__EXERCISE DETAILS__: One number, and no other words, should make up the answer: how many lines of the listing contain the string "Hfin".

__GIVEN RECORDS__:

(** Rounding is monotone against a binary64 above the rounded value: if
    [q * 2^ez <= mx * 2^ex] then the rounding of [q * 2^ez] is not above
    the binary64 [mx * 2^ex]. *)
Lemma binary_round_le (q mx : positive) (ez ex : Z) :
  bounded prec emax mx ex = true ->
  ez <= ex ->
  Z.pos q <= Z.pos mx * 2 ^ (ex - ez) ->
  SFleb (binary_round prec emax false q ez) (S754_finite false mx ex) = true.
Proof.
  intros Hb Hez Hq.
  destruct (Z.eq_dec (Z.pos q) (Z.pos mx * 2 ^ (ex - ez))) as [Heq | Hne].
  { rewrite (binary_round_exact false q mx ez ex Hb)
      by (right; split; assumption).
    apply finite_le_finite. right. split; lia. }
  assert (Hlt : Z.pos q < Z.pos mx * 2 ^ (ex - ez)) by lia. clear Hq Hne.
  pose proof Hb as Hb'. unfold bounded, canonical_mantissa in Hb'.
  apply andb_true_iff in Hb' as [Hc Hmax].
  apply Z.eqb_eq in Hc. apply Z.leb_le in Hmax.
  rewrite fexp_eq in Hc. change (emax - prec) with 971 in Hmax.
  pose proof (digits2_bounds mx) as [Hx1 Hx2].
  pose proof (digits2_bounds q) as [Hq1 Hq2].
  set (dx := Z.pos (digits2_pos mx)) in *.
  set (d := Z.pos (digits2_pos q)) in *.
  assert (Hdx : 0 < dx) by (unfold dx; lia).
  assert (Hd : 0 < d) by (unfold d; lia).
  assert (Hpow : 0 < 2 ^ (ex - ez)) by (apply Z.pow_pos_nonneg; lia).
  assert (Hdd : d + ez <= dx + ex).
  { assert (H : 2 ^ (d - 1) < 2 ^ (dx + (ex - ez))).
    { rewrite Z.pow_add_r by lia.
      eapply Z.le_lt_trans; [exact Hq1 |].
      eapply Z.lt_le_trans; [exact Hlt |].
      apply Z.mul_le_mono_nonneg_r; lia. }
    apply Z.pow_lt_mono_r_iff in H; lia. }
  unfold binary_round. fold d. rewrite fexp_eq.
  set (fe := Z.max (d + ez - 53) (-1074)).
  assert (Hfe : fe <= ex) by (unfold fe; lia).
  assert (Hfe2 : -1074 <= fe) by (unfold fe; lia).
  assert (Hfe3 : d + ez - 53 <= fe) by (unfold fe; lia).
  destruct (Z.lt_ge_cases fe ez) as [Hsl | Hsr].
  - destruct (shl_align_spec q ez fe) as (He & Hm & Hdig); [lia |].
    destruct (shl_align q ez fe) as [q' e']. cbn [fst snd] in He, Hm, Hdig.
    subst e'. fold d in Hdig.
    assert (Hbq : bounded prec emax q' fe = true).
    { unfold bounded, canonical_mantissa. rewrite fexp_eq, Hdig.
      apply andb_true_iff. split; [apply Z.eqb_eq | apply Z.leb_le].
      - unfold fe. lia.
      - change (emax - prec) with 971. lia. }
    rewrite (binary_round_aux_canonical false q' fe Hbq).
    apply finite_le_finite. left. lia.
  - assert (Hsh : shl_align q ez fe = (q, ez)).
    { unfold shl_align. destruct (fe - ez) eqn:E; try reflexivity. lia. }
    rewrite Hsh. unfold binary_round_aux, shr_fexp.
    cbn [Zdigits2 shr_record_of_loc]. fold d. rewrite fexp_eq. fold fe.
    pose proof (shr_spec {| shr_m := Z.pos q; shr_r := false; shr_s := false |}
                  ez (fe - ez)) as [Hm1 He1]; [cbn; lia |].
    destruct (shr _ ez (fe - ez)) as [mrs1 e1]. cbn [fst snd shr_m] in Hm1, He1.
    replace (Z.max (fe - ez) 0) with (fe - ez) in Hm1, He1 by lia.
    assert (He1' : e1 = fe) by lia. clear He1. subst e1.
    set (n := fe - ez) in *.
    assert (Hn : 0 <= n) by (unfold n; lia).
    assert (Hpn : 0 < 2 ^ n) by (apply Z.pow_pos_nonneg; lia).
    set (m1 := shr_m mrs1) in *.
    assert (Hm1nn : 0 <= m1) by (rewrite Hm1; apply Z.div_pos; lia).
    assert (Hm1q : m1 * 2 ^ n <= Z.pos q).
    { rewrite Hm1, Z.mul_comm. apply Z.mul_div_le. exact Hpn. }
    pose proof (round_nearest_even_bounds m1 (loc_of_shr_record mrs1)) as Hr.
    set (m2 := round_nearest_even m1 (loc_of_shr_record mrs1)) in *.
    assert (Hm1x : fe = ex -> m1 <= Z.pos mx - 1).
    { intros E. assert (m1 < Z.pos mx); [| lia].
      rewrite Hm1. apply Z.div_lt_upper_bound; [exact Hpn |].
      unfold n. rewrite E, Z.mul_comm. exact Hlt. }
    destruct m2 as [| p2 | p2] eqn:Em2; try lia.
    + cbn [Zdigits2]. rewrite fexp_eq.
      pose proof (shr_spec {| shr_m := 0; shr_r := false; shr_s := false |}
                    fe (Z.max (0 + fe - 53) (-1074) - fe)) as [Hm3 _];
        [cbn; lia |].
      destruct (shr _ fe _) as [mrs3 e3]. cbn [fst shr_m] in Hm3.
      rewrite Z.div_0_l in Hm3 by (apply Z.pow_nonzero; lia).
      rewrite Hm3. reflexivity.
    + cbn [Zdigits2]. rewrite fexp_eq.
      pose proof (digits2_bounds p2) as [Hp1 Hp2].
      set (dq := Z.pos (digits2_pos p2)) in *.
      assert (Hdq : 0 < dq) by (unfold dq; lia).
      assert (HA : dq <= Z.max (d - n + 1) 1).
      { destruct (Z.le_gt_cases dq 1) as [H1 | H1]; [lia |].
        assert (H2 : 2 ^ (dq - 2) <= m1).
        { assert (H3 : 2 ^ (dq - 1) = 2 * 2 ^ (dq - 2)).
          { replace (dq - 1) with (Z.succ (dq - 2)) by lia.
            apply Z.pow_succ_r. lia. }
          assert (0 < 2 ^ (dq - 2)) by (apply Z.pow_pos_nonneg; lia).
          lia. }
        assert (H4 : 2 ^ (dq - 2 + n) < 2 ^ d).
        { rewrite Z.pow_add_r by lia.
          eapply Z.le_lt_trans; [| exact Hq2].
          etransitivity; [| exact Hm1q].
          apply Z.mul_le_mono_nonneg_r; lia. }
        apply Z.pow_lt_mono_r_iff in H4; lia. }
      pose proof (shr_spec {| shr_m := Z.pos p2; shr_r := false; shr_s := false |}
                    fe (Z.max (dq + fe - 53) (-1074) - fe)) as [Hm3 He3];
        [cbn; lia |].
      destruct (shr _ fe _) as [mrs3 e3]. cbn [fst snd shr_m] in Hm3, He3.
      set (n2 := Z.max (dq + fe - 53) (-1074) - fe) in *.
      assert (Hn2 : n2 <= 1) by (unfold n2, n in *; lia).
      assert (Hfin : 0 <= shr_m mrs3 /\ e3 <= ex /\
                     (e3 = ex -> shr_m mrs3 <= Z.pos mx)).
      { split.
        { rewrite Hm3. apply Z.div_pos; [lia | apply Z.pow_pos_nonneg; lia]. }
        destruct (Z.le_gt_cases n2 0) as [Hle | Hgt].
        - replace (Z.max n2 0) with 0 in Hm3, He3 by lia.
          rewrite Z.pow_0_r, Z.div_1_r in Hm3.
          split; [lia |]. intros E. assert (Efe : fe = ex) by lia.
          specialize (Hm1x Efe). rewrite Hm3. lia.
        - assert (En2 : n2 = 1) by lia.
          replace (Z.max n2 0) with 1 in Hm3, He3 by lia.
          assert (Edq : dq = 54) by (unfold n2 in En2; lia).
          assert (Hdn : d - n = 53) by (unfold n in *; lia).
          destruct (Z.eq_dec fe ex) as [Efe | Nfe].
          { exfalso. specialize (Hm1x Efe).
            assert (Hle : Z.pos p2 <= Z.pos mx) by lia.
            pose proof (digits2_le p2 mx Hle) as Hdig. fold dq dx in Hdig. lia. }
          split; [lia |]. intros E.
          assert (Hdx53 : dx = 53) by lia.
          assert (Hmx : 2 ^ 52 <= Z.pos mx).
          { replace 52 with (dx - 1) by lia. exact Hx1. }
          assert (Hm1lt : m1 < 2 ^ 53).
          { assert (H : m1 * 2 ^ n < 2 ^ 53 * 2 ^ n).
            { rewrite <- Z.pow_add_r by lia.
              replace (53 + n) with d by lia. lia. }
            apply Z.mul_lt_mono_pos_r in H; [exact H | exact Hpn]. }
          rewrite Hm3. transitivity (2 ^ 52); [| exact Hmx].
          change (2 ^ 1) with 2.
          apply Z.div_le_upper_bound; [lia |].
          change (2 * 2 ^ 52) with (2 ^ 53). lia. }
      destruct Hfin as (Hnn & Hle & Heq).
      destruct (shr_m mrs3) as [| mf | mf]; try lia.
      * reflexivity.
      * replace (Z.leb e3 (emax - prec)) with true
          by (symmetry; apply Z.leb_le; change (emax - prec) with 971; lia).
        apply finite_le_finite.
        destruct (Z.eq_dec e3 ex) as [E | E]; [right | left; lia].
        split; [lia | apply Heq; exact E].
Qed.

(** Adding a float that is not positive never takes a positive binary64
    up. *)
Lemma add_nonpos_le (mx : positive) (ex : Z) (y : float) :
  bounded prec emax mx ex = true ->
  leb y zero = true ->
  leb (add (S754_finite false mx ex) y) (S754_finite false mx ex) = true.
Proof.
  intros Hb Hy. unfold leb, add in *.
  destruct y as [sy | sy | | sy my ey]; cbn [SFadd].
  - apply SFleb_refl. discriminate.
  - destruct sy; [reflexivity | discriminate Hy].
  - discriminate Hy.
  - destruct sy; [| discriminate Hy].
    set (ez := Z.min ex ey).
    destruct (shl_align_spec mx ex ez) as (_ & Hm1 & _); [unfold ez; lia |].
    cbn [cond_Zopp].
    destruct (Z.pos (fst (shl_align mx ex ez))
              + - Z.pos (fst (shl_align my ey ez))) as [| q | q] eqn:E;
      cbn [binary_normalize].
    + reflexivity.
    + apply binary_round_le; [exact Hb | unfold ez; lia | lia].
    + destruct (binary_round_cases true q ez) as [H | [(m & e & H) | H]];
        rewrite H; reflexivity.
Qed.

(** [left + acq <= float(left)] for a frame whose acquisition time is not
    positive. *)
Lemma right_of_le (fr : FrameRecord) :
  leb (acq_time_s fr) zero = true ->
  leb (right_of fr) (of_Z (left_of fr)) = true.
Proof.
  intros Ha. unfold right_of. pose proof (left_of_range fr) as Hl.
  destruct (left_of fr) as [| p | p]; try lia.
  - change (of_Z 0) with (S754_zero false).
    destruct (acq_time_s fr) as [[] | [] | | [] m e];
      try discriminate Ha; reflexivity.
  - destruct (of_Z_exact p) as (m & E & Hb & _); [lia |].
    unfold of_Z in *. rewrite E. apply add_nonpos_le; assumption.
Qed.

(** X11. A frame whose acquisition time is negative (or zero) is drawn
    backwards: its right coordinate is at most its left coordinate, in
    binary64 arithmetic, and the cell still completes. *)
Theorem right_not_after_left_for_negative_acq (ns : Namespace) (d : DataFrame) :
  df ns = Some d ->
  exists (ns' : Namespace) (l : list Z) (r : list float),
    prepare_cell ns = Ok ns' /\ l_values ns' = Some l /\ r_values ns' = Some r /\
    forall (i : nat) (fr : FrameRecord),
      d !! i = Some fr -> leb (acq_time_s fr) zero = true ->
      exists (x : Z) (y : float),
        l !! i = Some x /\ r !! i = Some y /\ leb y (of_Z x) = true.
Proof.
  intros Hdf. exists (prepared ns d), (left_of <$> d), (right_of <$> d).
  split; [apply prepare_cell_ok; exact Hdf |].
  split; [reflexivity |]. split; [reflexivity |].
  intros i fr Hfr Ha. exists (left_of fr), (right_of fr).
  rewrite !list_lookup_fmap, Hfr.
  split; [reflexivity |]. split; [reflexivity |].
  apply right_of_le. exact Ha.
Qed.

Lemma right_not_after_left_for_negative_acq_witness :
  df (loaded [negative_frame]) = Some [negative_frame] /\
  exists (ns' : Namespace) (l : list Z) (r : list float) (x : Z) (y : float),
    prepare_cell (loaded [negative_frame]) = Ok ns' /\
    l_values ns' = Some l /\ r_values ns' = Some r /\
    l !! 0%nat = Some x /\ r !! 0%nat = Some y /\ leb y (of_Z x) = true.
Proof.
  split; [reflexivity |].
  destruct (right_not_after_left_for_negative_acq (loaded [negative_frame])
              [negative_frame] eq_refl) as (ns' & l & r & H1 & H2 & H3 & H4).
  destruct (H4 0%nat negative_frame eq_refl eq_refl)
    as (x & y & Hx & Hy & Hle).
  exists ns', l, r, x, y. repeat split; assumption.
Defined.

__ANSWER SPACE__: 2